Saturday, November 3, 2012

Bon Appetit!


Ahhh, Mongolia, where fat drips freely and the vegetable soup is mostly meat.  Mongolia’s five vegetables are carrots, cabbage, white radishes, onions, and potatoes, and the average Mongolian gets about two servings of these fancy foods per day.  My class is convinced that this statistic is only possible because of the potato’s veggie designation.  Usually, when my host family wants to include vegetables in our food, we peel one carrot, slice it, and put it in our meat and noodle soup to share between the four of us.  So, at the rate of a quarter of a carrot every day or so, I get about two servings of vegetables a week from my  UB host family.  However, if I include potatoes in my calculations, the number probably jumps to one serving of vegetables every day.  In the countryside, one serving of vegetables every day would be a godsend and an unlikely miracle (even counting potatoes).
The lack of vegetables is offset by a huge amount of rice, bread, meat, and of course fat.

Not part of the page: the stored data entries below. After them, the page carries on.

Lemma writes_idle ws k s :
  Forall (λ kv, allowedAsAKey kv.1 = true ∧ serializable kv.2 = true
                ∧ kv.1 ≠ k) ws →
  idle s →
  idle (writes ws s)
  ∧ lookup_key k (contents (writes ws s)) = lookup_key k (contents s).
Proof.
  revert s. induction ws as [|[k' v'] ws IH]; intros s Hws Hs; [done|].
  apply Forall_cons in Hws as [(Hk & Hv & Hne) Hws]. simpl in Hk, Hv, Hne.
  change (writes ((k', v') :: ws) s)
    with (writes ws (run (write_to_completion s) (set k' v' s).2)).
  destruct (set_idle k' v' s Hk Hv Hs) as (d & _ & _ & Ec & Hq & _).
  destruct (IH _ Hws Hq) as [Hq' El]. split; [done|].
  rewrite El, Ec. apply lookup_write_other.
  - intros v. destruct v'; simpl; congruence.
  - destruct v'; simpl; congruence.
Qed.

Lemma idle_fresh name persisted : idle (constructor name (host persisted)).
Proof. by split. Qed.

(** C8.  In a state where no microtask is queued and the database is open
    or not cached, for a key that is allowed and a value that serializes
    and is not undefined: set, run to the completion of its transaction,
    fulfils its promise with undefined; after any further writes to other
    keys, each run to completion, a get of the key is fulfilled with that
    very value.  A get of a key that has no stored entry is fulfilled
    with undefined. *)
Theorem set_then_get key value ws s :
  allowedAsAKey key = true → serializable value = true →
  value ≠ VUndefined →
  Forall (λ kv, allowedAsAKey kv.1 = true ∧ serializable kv.2 = true
                ∧ kv.1 ≠ key) ws →
  idle s →
  let s1 := run (write_to_completion s) (set key value s).2 in
  let s2 := writes ws s1 in
  let s3 := run (read_to_success s2) (get key s2).2 in
  (∃ d, (set key value s).1 = Some d
        ∧ outcome_of d s1 = Some (Fulfilled VUndefined))
  ∧ (∃ d, (get key s2).1 = Some d
          ∧ outcome_of d s3 = Some (Fulfilled value))
  ∧ (Forall (λ kv, kv.1 ≠ key) (contents s) →
     let s4 := run (read_to_success s) (get key s).2 in
     ∃ d, (get key s).1 = Some d
          ∧ outcome_of d s4 = Some (Fulfilled VUndefined)).
Proof.
  intros Hk Hv Hu Hws Hs s1 s2 s3.
  destruct (set_idle key value s Hk Hv Hs) as (d & E1 & E2 & Ec & Hi & _).
  fold s1 in E2, Ec, Hi.
  destruct (writes_idle ws key s1 Hws Hi) as [Hi2 El]. fold s2 in Hi2, El.
  destruct (get_idle key s2 Hk Hi2) as (d' & E3 & E4 & _). fold s3 in E4.
  split_and!.
  - by exists d.
  - exists d'. split; [done|].
    by rewrite E4, El, Ec, write_of_put, lookup_put.
  - intros Ha s4. destruct (get_idle key s Hk Hs) as (d0 & E5 & E6 & _).
    fold s4 in E6. exists d0. split; [done|]. by rewrite E6, lookup_absent.
Qed.

Lemma set_then_get_witness :
  let key := VStr "a" in
  let value := VArr [VNum 1; VStr "x"] in
  let ws := [(VStr "c", VNum 3)] in
  let s := constructor "default" (host [(VStr "b", VNum 2)]) in
  let s2 := writes ws (run (write_to_completion s) (set key value s).2) in
  allowedAsAKey key = true ∧ serializable value = true ∧ value ≠ VUndefined
  ∧ idle s
  ∧ ∃ d, (get key s2).1 = Some d
      ∧ outcome_of d (run (read_to_success s2) (get key s2).2)
        = Some (Fulfilled value).
Proof.
  split_and!; [reflexivity..|discriminate|apply idle_fresh|].
  refine (proj1 (proj2 (set_then_get (VStr "a") (VArr [VNum 1; VStr "x"])
    [(VStr "c", VNum 3)] (constructor "default" (host [(VStr "b", VNum 2)]))
    eq_refl eq_refl _ _ (idle_fresh _ _)))).
  - discriminate.
  - repeat constructor. discriminate.
Defined.

Lemma in_flight_pending d p t s : in_flight d p t s → outcome_of d s = None.
Proof. intros (_ & _ & _ & _ & Hd). unfold outcome_of. by rewrite Hd. Qed.

Lemma in_flight_settles d p t e s :
  in_flight d p t s →
  outcome_of d (run [Fire (TransactionComplete t); Tick] s)
  = Some (Fulfilled VUndefined)
  ∧ outcome_of d (run [Fire (TransactionError t e); Tick] s)
    = Some (Rejected e)
  ∧ outcome_of d (run [Fire (TransactionAbort t e); Tick] s)
    = Some (Rejected e).
Proof.
  intros (Hj & Hne & (m & ws & e0 & Ht) & Hp & Hd).
  destruct s as [n c b ps js os ds ts rqs cs L fa dc pv].
  simpl in Hj, Ht, Hp, Hd. subst js.
  unfold run, outcome_of. simpl.
  unfold transaction_complete, transaction_fail. simpl.
  rewrite Ht. simpl. unfold tick. simpl.
  unfold triggered, pending_reactions. rewrite Hp. simpl.
  rewrite !list_lookup_alter_eq, !list_lookup_alter_ne, Hd by done. done.
Qed.

Lemma handler_rest key value st n c b ps os ds ts rqs cs L fa dc pv db :
  allowedAsAKey key = true → serializable value = true →
  write_steps key value st →
  in_flight (length ps) (S (length ps)) (length ts)
    (run [Tick; Tick]
       (State n c b (ps ++ [Promise None []])
          [ReactionJob (OnDatabase readwrite st (length ps)) (Fulfilled db)]
          os ds ts rqs cs L fa dc pv)).
Proof.
  intros Hk Hv Hst. unfold run. cbn [foldl]. unfold step at 2.
  assert (∃ w, tick (State n c b (ps ++ [Promise None []])
          [ReactionJob (OnDatabase readwrite st (length ps)) (Fulfilled db)]
          os ds ts rqs cs L fa dc pv)
       = State n c b ((ps ++ [Promise None []]) ++ [Promise None []])
           ([] ++ [ResolveThenableJob (length ps)
                     (length (ps ++ [Promise None []]))]) os ds
           (ts ++ [Transaction readwrite [w] VNull
                     (write_listeners (length (ps ++ [Promise None []])))])
           rqs cs (L ++ [LogTransaction readwrite]) fa dc pv) as [w ->].
  { destruct Hst as [-> | ->]; eexists.
    - rewrite tick_write_handler by done. reflexivity.
    - rewrite tick_delete_handler by done. reflexivity. }
  unfold step. cbn [app]. rewrite tick_adopt.
  rewrite length_app, Nat.add_1_r. unfold in_flight. cbn.
  split_and!; [done|lia| | |].
  - eexists _, _, _. by apply list_lookup_middle.
  - apply list_lookup_middle. rewrite length_app. simpl. lia.
  - rewrite <- app_assoc. by apply list_lookup_middle.
Qed.

Lemma write_in_flight key value s (f : state → option nat * state) :
  allowedAsAKey key = true → serializable value = true → idle s →
  f = set key value ∨ f = delete key →
  ∃ d p, (f s).1 = Some d
    ∧ in_flight d p (length (transactions s))
        (run (opening s ++ [Tick; Tick]) (f s).2).
Proof.
  intros Hk Hv [Hj Hc] Hf.
  assert (∃ st, write_steps key value st
            ∧ f s = performADatabaseOperation readwrite st s) as (st & Hst & ->).
  { destruct Hf as [-> | ->].
    - exists (SetSteps key value). split; [by left|done].
    - exists (DeleteSteps key). split; [by right|]. unfold delete.
      by rewrite Hk. }
  destruct s as [n c b ps js os ds ts rqs cs L fa dc pv].
  simpl in Hj, Hc. subst js. unfold opening. cbn [DatabasePromise opens transactions].
  destruct c as [p0|].
  - destruct Hc as (db & rs & Hp). erewrite call_on_open by exact Hp.
    cbn [fst snd app]. eexists _, _. split; [done|].
    by eapply handler_rest.
  - rewrite call_on_closed. cbn [fst snd]. rewrite run_app.
    unfold run at 2. cbn [foldl step jobs fire].
    rewrite open_succeeds. cbn [app map].
    replace (S (length ps)) with
      (length (ps ++ [Promise (Some (Fulfilled (VDatabase (length os)))) []]))
      by (rewrite length_app; simpl; lia).
    rewrite (cons_middle _ ps [Promise None []]), app_assoc.
    eexists _, _. split; [done|]. by eapply handler_rest.
Qed.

Although it has been an arduously long personal journey, I am proud to say that I can pretty casually pop a quarter-sized helping of fat (specific sizes depend on the type of fat and how much it has been cooked) into my mouth and even consider it delicious.  Unfortunately, I have not been as successful at actually reading the menus the fat comes from. In the past two months, I have grown able to recognize some key words: meat, fried, soup, dumpling soup, meat, rice, potato, buuz, khoshuur, tsuivan, and kimchi (Mongolians eat a lot of Korean food).  Thus, my already restricted diet is further limited by Mongolian Cyrillic and occasionally salvaged by random pointing, whether to the menu or other people’s food.
When I am feeling risk adverse, I eat buuz and khoshuur, slightly different versions of fatty meat encased in dough. Buuz are steamed dumplings and khoshuur, (traditionally made with horse meat) are like fried hot pockets, and both are filled only with meat.  Both require either some aggressive slurping or clandestine draining of the fat trapped inside, and both are delicious. Tsuivan is a less delicious traditional Mongolian fall-back made with fried noodles, a few small pieces of vegetable (for color mostly), meat, and fat.  In the countryside, my family would eat tsuivan for dinner and then heat it up the next morning with some suu te tse, or milk tea, for breakfast.
City and country eating differ slightly; mostly, the countryside diet has less variety, less vegetables, more organs, and more dairy products.  I ate the freshest goat stomach lining of my life in the countryside, and I ate more than I ever thought possible.  I also ate the freshest yogurt of my life in the countryside, and again, I ate more than I ever thought possible.  The yogurt is quite tart and tangy, but Mongolians whip in at least two heaping tablespoons of sugar to sweeten the snack.  While the Mongolian diet places little emphasis on sweets, both city and countryside people are quick to add sugar to anything with dairy.  Additionally, both areas have a ready supply of highly processed, bland pastries (a welcome tea-time addition) which all taste the same but come in different shapes (to offset the lack of vegetable variety).
Mongolian people, in general, do not suffer from hunger, but nutrition is (unsurprisingly) a large issue.  As Mongolians abandon their traditional nomadic way of life in favor of sedentary city living, the Mongolian diet will become an even greater problem.  But for now, Mongolians will continue to chow down on their meat, fat, and breads, and I will continue to dream of spinach, extra-sharp cheddar cheese, and American breakfast foods.